_YOUR OBJECTIVE_:
Make an exact copy of all the data.

_MATERIAL TO PROCESS_:
(** C6 amended, at the list of the example and at a list whose access
    method of the scheme gives a URL and no access id. *)
Lemma C6_witness :
  let s3 := VDict [("type", VStr "s3"); ("access_id", VStr "Y")] in
  let gs := VDict [("type", VStr "gs"); ("access_id", VStr "X")] in
  let url_only := VDict [("type", VStr "gs");
                         ("access_url", VDict [("url", VStr "gs://bucket/object")])] in
  Monitor._get_drs_access_id (VDict [("access_methods", VList [s3; gs])]) "gs"
  = inr (VStr "X") /\
  Monitor._get_drs_access_id (VDict [("access_methods", VList [s3; gs])]) "az"
  = inr VNone /\
  Monitor._get_drs_access_id (VDict [("access_methods", VList [s3; url_only; gs])]) "gs"
  = inl (KeyError "access_id").
Proof.
  intros s3 gs url_only.
  assert (Hgs : forall am, In am [s3] -> other_type "gs" am)
    by (intros am [<- | []]; exists (VStr "s3"); split; reflexivity).
  assert (Haz : forall am, In am [s3; gs] -> other_type "az" am).
  { intros am [<- | [<- | []]];
      [exists (VStr "s3") | exists (VStr "gs")]; split; reflexivity. }
  split; [|split].
  - exact (proj1 (proj1 (proj1 C6_first_reached_access_method
                           (VDict [("access_methods", VList [s3; gs])]) [s3; gs] "gs"
                           eq_refl)
                    [s3] gs [] eq_refl Hgs) eq_refl).
  - exact (proj1 (proj2 (proj1 C6_first_reached_access_method
                           (VDict [("access_methods", VList [s3; gs])]) [s3; gs] "az"
                           eq_refl)) Haz).
  - exact (proj1 (proj1 (proj1 C6_first_reached_access_method
                           (VDict [("access_methods", VList [s3; url_only; gs])])
                           [s3; url_only; gs] "gs" eq_refl)
                    [s3] url_only [gs] eq_refl Hgs) eq_refl).
Defined.

(* ================================================================== *)
(** * The workflow status poller *)
(* ================================================================== *)

Lemma is_none_false (v : pyval) : v <> VNone -> is_none v = false.
Proof. destruct v; simpl; congruence. Qed.

Lemma eq_str_true (v : pyval) (s : string) : eq_str v s = true <-> v = VStr s.
Proof.
  destruct v; simpl; split; try discriminate.
  - intros H. apply String.eqb_eq in H. congruence.
  - intros [= ->]. apply String.eqb_refl.
Qed.

Lemma in_process_statuses_spec (status : pyval) :
  in_str_list status ["Queued"; "Submitted"; "Running"] = true <-> in_process_status status.
Proof.
  unfold in_str_list, in_process_status. cbn [existsb].
  rewrite !orb_true_iff, !eq_str_true. intuition discriminate.
Qed.

(** With a snapshot stored, [get_workflow_info] hands it out and touches
    nothing. *)
Lemma get_workflow_info_stored (self : WorkflowStatus.WorkflowDAO) (w : world) :
  WorkflowStatus.workflow_info self <> VNone ->
  WorkflowStatus.get_workflow_info (self, w) =
  (inr (WorkflowStatus.workflow_info self), (self, w)).
Proof.
  intros H. unfold WorkflowStatus.get_workflow_info. unfold_monad. cbn.
  rewrite (is_none_false _ H). reflexivity.
Qed.

Lemma is_in_process_stored (self : WorkflowStatus.WorkflowDAO) (w : world) :
  WorkflowStatus.workflow_info self <> VNone ->
  WorkflowStatus.is_in_process (self, w) =
  (match subscript (WorkflowStatus.workflow_info self) "status" with
   | inl e => inl e
   | inr status => inr (in_str_list status ["Queued"; "Submitted"; "Running"])
   end, (self, w)).
Proof.
  intros H. unfold WorkflowStatus.is_in_process, bind at 1.
  rewrite (get_workflow_info_stored self w H). unfold_monad.
  destruct (subscript _ _); reflexivity.
Qed.

Lemma get_submission_status_stored (self : WorkflowStatus.WorkflowDAO) (w : world) :
  WorkflowStatus.workflow_info self <> VNone ->
  WorkflowStatus.get_submission_status (self, w) =
  (subscript (WorkflowStatus.workflow_info self) "status", (self, w)).
Proof.
  intros H. unfold WorkflowStatus.get_submission_status, bind.
  rewrite (get_workflow_info_stored self w H). reflexivity.
Qed.

Lemma subscript_not_none (v x : pyval) (k : string) : subscript v k = inr x -> v <> VNone.
Proof. intros H ->. discriminate H. Qed.

(** C7.  On a fetched snapshot with a status field, [is_in_process]
    returns true exactly when the status is the string "Queued",
    "Submitted" or "Running", and false for any other value; on a false
    answer [wait_for_workflow_to_complete] prints the final status and
    returns, without a further request. *)
Theorem C7_is_in_process_iff
        (self : WorkflowStatus.WorkflowDAO) (w : world) (status : pyval) :
  subscript (WorkflowStatus.workflow_info self) "status" = inr status ->
  exists in_process : bool,
    WorkflowStatus.is_in_process (self, w) = (inr in_process, (self, w)) /\
    (in_process = true <-> in_process_status status) /\
    (in_process = false ->
     forall fuel,
       WorkflowStatus.wait_for_workflow_to_complete (S fuel) (self, w) =
       (inr (Some tt),
        (self, set_stdout (stdout w ++ [[Lit "Final Submission status: "; Fmt status]]) w))).
Proof.
  intros Hst. pose proof (subscript_not_none _ _ _ Hst) as Hsome.
  exists (in_str_list status ["Queued"; "Submitted"; "Running"]).
  assert (Hin : WorkflowStatus.is_in_process (self, w) =
                (inr (in_str_list status ["Queued"; "Submitted"; "Running"]), (self, w))).
  { rewrite (is_in_process_stored self w Hsome), Hst. reflexivity. }
  split; [exact Hin|]. split; [apply in_process_statuses_spec|].
  intros Hfalse fuel. cbn [WorkflowStatus.wait_for_workflow_to_complete].
  unfold bind at 1. rewrite Hin, Hfalse.
  unfold bind at 1. rewrite (get_submission_status_stored self w Hsome), Hst.
  reflexivity.
Qed.

(** C7 on the snapshot [{"status": "Succeeded"}]: the answer is false and
    the loop prints the final status and returns. *)
Lemma C7_witness :
  let self := example_dao_with (VDict [("status", VStr "Succeeded")]) in
  let w := example_world (fun _ => 0%float) (fun _ _ => inl RequestException) in
  subscript (WorkflowStatus.workflow_info self) "status" = inr (VStr "Succeeded") /\
  WorkflowStatus.is_in_process (self, w) = (inr false, (self, w)) /\
  WorkflowStatus.wait_for_workflow_to_complete 1 (self, w) =
  (inr (Some tt),
   (self, set_stdout [[Lit "Final Submission status: "; Fmt (VStr "Succeeded")]] w)).
Proof.
  intros self w.
  destruct (C7_is_in_process_iff self w (VStr "Succeeded") eq_refl)
    as (in_process & Hin & Hiff & Hloop).
  assert (Hfalse : in_process = false).
  { destruct in_process; [|reflexivity].
    destruct (proj1 Hiff eq_refl) as [H | [H | H]]; discriminate H. }
  split; [reflexivity|]. subst in_process. split; [exact Hin|].
  exact (Hloop eq_refl 0%nat).
Defined.

(** The snapshot [{"status": "Running"}] is in process. *)
Example is_in_process_running (w : world) :
  let self := example_dao_with (VDict [("status", VStr "Running")]) in
  WorkflowStatus.is_in_process (self, w) = (inr true, (self, w)).
Proof. reflexivity. Qed.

_YOUR RESPONSE_:
(** C6 amended, at the list of the example and at a list whose access
    method of the scheme gives a URL and no access id. *)
Lemma C6_witness :
  let s3 := VDict [("type", VStr "s3"); ("access_id", VStr "Y")] in
  let gs := VDict [("type", VStr "gs"); ("access_id", VStr "X")] in
  let url_only := VDict [("type", VStr "gs");
                         ("access_url", VDict [("url", VStr "gs://bucket/object")])] in
  Monitor._get_drs_access_id (VDict [("access_methods", VList [s3; gs])]) "gs"
  = inr (VStr "X") /\
  Monitor._get_drs_access_id (VDict [("access_methods", VList [s3; gs])]) "az"
  = inr VNone /\
  Monitor._get_drs_access_id (VDict [("access_methods", VList [s3; url_only; gs])]) "gs"
  = inl (KeyError "access_id").
Proof.
  intros s3 gs url_only.
  assert (Hgs : forall am, In am [s3] -> other_type "gs" am)
    by (intros am [<- | []]; exists (VStr "s3"); split; reflexivity).
  assert (Haz : forall am, In am [s3; gs] -> other_type "az" am).
  { intros am [<- | [<- | []]];
      [exists (VStr "s3") | exists (VStr "gs")]; split; reflexivity. }
  split; [|split].
  - exact (proj1 (proj1 (proj1 C6_first_reached_access_method
                           (VDict [("access_methods", VList [s3; gs])]) [s3; gs] "gs"
                           eq_refl)
                    [s3] gs [] eq_refl Hgs) eq_refl).
  - exact (proj1 (proj2 (proj1 C6_first_reached_access_method
                           (VDict [("access_methods", VList [s3; gs])]) [s3; gs] "az"
                           eq_refl)) Haz).
  - exact (proj1 (proj1 (proj1 C6_first_reached_access_method
                           (VDict [("access_methods", VList [s3; url_only; gs])])
                           [s3; url_only; gs] "gs" eq_refl)
                    [s3] url_only [gs] eq_refl Hgs) eq_refl).
Defined.

(* ================================================================== *)
(** * The workflow status poller *)
(* ================================================================== *)

Lemma is_none_false (v : pyval) : v <> VNone -> is_none v = false.
Proof. destruct v; simpl; congruence. Qed.

Lemma eq_str_true (v : pyval) (s : string) : eq_str v s = true <-> v = VStr s.
Proof.
  destruct v; simpl; split; try discriminate.
  - intros H. apply String.eqb_eq in H. congruence.
  - intros [= ->]. apply String.eqb_refl.
Qed.

Lemma in_process_statuses_spec (status : pyval) :
  in_str_list status ["Queued"; "Submitted"; "Running"] = true <-> in_process_status status.
Proof.
  unfold in_str_list, in_process_status. cbn [existsb].
  rewrite !orb_true_iff, !eq_str_true. intuition discriminate.
Qed.

(** With a snapshot stored, [get_workflow_info] hands it out and touches
    nothing. *)
Lemma get_workflow_info_stored (self : WorkflowStatus.WorkflowDAO) (w : world) :
  WorkflowStatus.workflow_info self <> VNone ->
  WorkflowStatus.get_workflow_info (self, w) =
  (inr (WorkflowStatus.workflow_info self), (self, w)).
Proof.
  intros H. unfold WorkflowStatus.get_workflow_info. unfold_monad. cbn.
  rewrite (is_none_false _ H). reflexivity.
Qed.

Lemma is_in_process_stored (self : WorkflowStatus.WorkflowDAO) (w : world) :
  WorkflowStatus.workflow_info self <> VNone ->
  WorkflowStatus.is_in_process (self, w) =
  (match subscript (WorkflowStatus.workflow_info self) "status" with
   | inl e => inl e
   | inr status => inr (in_str_list status ["Queued"; "Submitted"; "Running"])
   end, (self, w)).
Proof.
  intros H. unfold WorkflowStatus.is_in_process, bind at 1.
  rewrite (get_workflow_info_stored self w H). unfold_monad.
  destruct (subscript _ _); reflexivity.
Qed.

Lemma get_submission_status_stored (self : WorkflowStatus.WorkflowDAO) (w : world) :
  WorkflowStatus.workflow_info self <> VNone ->
  WorkflowStatus.get_submission_status (self, w) =
  (subscript (WorkflowStatus.workflow_info self) "status", (self, w)).
Proof.
  intros H. unfold WorkflowStatus.get_submission_status, bind.
  rewrite (get_workflow_info_stored self w H). reflexivity.
Qed.

Lemma subscript_not_none (v x : pyval) (k : string) : subscript v k = inr x -> v <> VNone.
Proof. intros H ->. discriminate H. Qed.

(** C7.  On a fetched snapshot with a status field, [is_in_process]
    returns true exactly when the status is the string "Queued",
    "Submitted" or "Running", and false for any other value; on a false
    answer [wait_for_workflow_to_complete] prints the final status and
    returns, without a further request. *)
Theorem C7_is_in_process_iff
        (self : WorkflowStatus.WorkflowDAO) (w : world) (status : pyval) :
  subscript (WorkflowStatus.workflow_info self) "status" = inr status ->
  exists in_process : bool,
    WorkflowStatus.is_in_process (self, w) = (inr in_process, (self, w)) /\
    (in_process = true <-> in_process_status status) /\
    (in_process = false ->
     forall fuel,
       WorkflowStatus.wait_for_workflow_to_complete (S fuel) (self, w) =
       (inr (Some tt),
        (self, set_stdout (stdout w ++ [[Lit "Final Submission status: "; Fmt status]]) w))).
Proof.
  intros Hst. pose proof (subscript_not_none _ _ _ Hst) as Hsome.
  exists (in_str_list status ["Queued"; "Submitted"; "Running"]).
  assert (Hin : WorkflowStatus.is_in_process (self, w) =
                (inr (in_str_list status ["Queued"; "Submitted"; "Running"]), (self, w))).
  { rewrite (is_in_process_stored self w Hsome), Hst. reflexivity. }
  split; [exact Hin|]. split; [apply in_process_statuses_spec|].
  intros Hfalse fuel. cbn [WorkflowStatus.wait_for_workflow_to_complete].
  unfold bind at 1. rewrite Hin, Hfalse.
  unfold bind at 1. rewrite (get_submission_status_stored self w Hsome), Hst.
  reflexivity.
Qed.

(** C7 on the snapshot [{"status": "Succeeded"}]: the answer is false and
    the loop prints the final status and returns. *)
Lemma C7_witness :
  let self := example_dao_with (VDict [("status", VStr "Succeeded")]) in
  let w := example_world (fun _ => 0%float) (fun _ _ => inl RequestException) in
  subscript (WorkflowStatus.workflow_info self) "status" = inr (VStr "Succeeded") /\
  WorkflowStatus.is_in_process (self, w) = (inr false, (self, w)) /\
  WorkflowStatus.wait_for_workflow_to_complete 1 (self, w) =
  (inr (Some tt),
   (self, set_stdout [[Lit "Final Submission status: "; Fmt (VStr "Succeeded")]] w)).
Proof.
  intros self w.
  destruct (C7_is_in_process_iff self w (VStr "Succeeded") eq_refl)
    as (in_process & Hin & Hiff & Hloop).
  assert (Hfalse : in_process = false).
  { destruct in_process; [|reflexivity].
    destruct (proj1 Hiff eq_refl) as [H | [H | H]]; discriminate H. }
  split; [reflexivity|]. subst in_process. split; [exact Hin|].
  exact (Hloop eq_refl 0%nat).
Defined.

(** The snapshot [{"status": "Running"}] is in process. *)
Example is_in_process_running (w : world) :
  let self := example_dao_with (VDict [("status", VStr "Running")]) in
  WorkflowStatus.is_in_process (self, w) = (inr true, (self, w)).
Proof. reflexivity. Qed.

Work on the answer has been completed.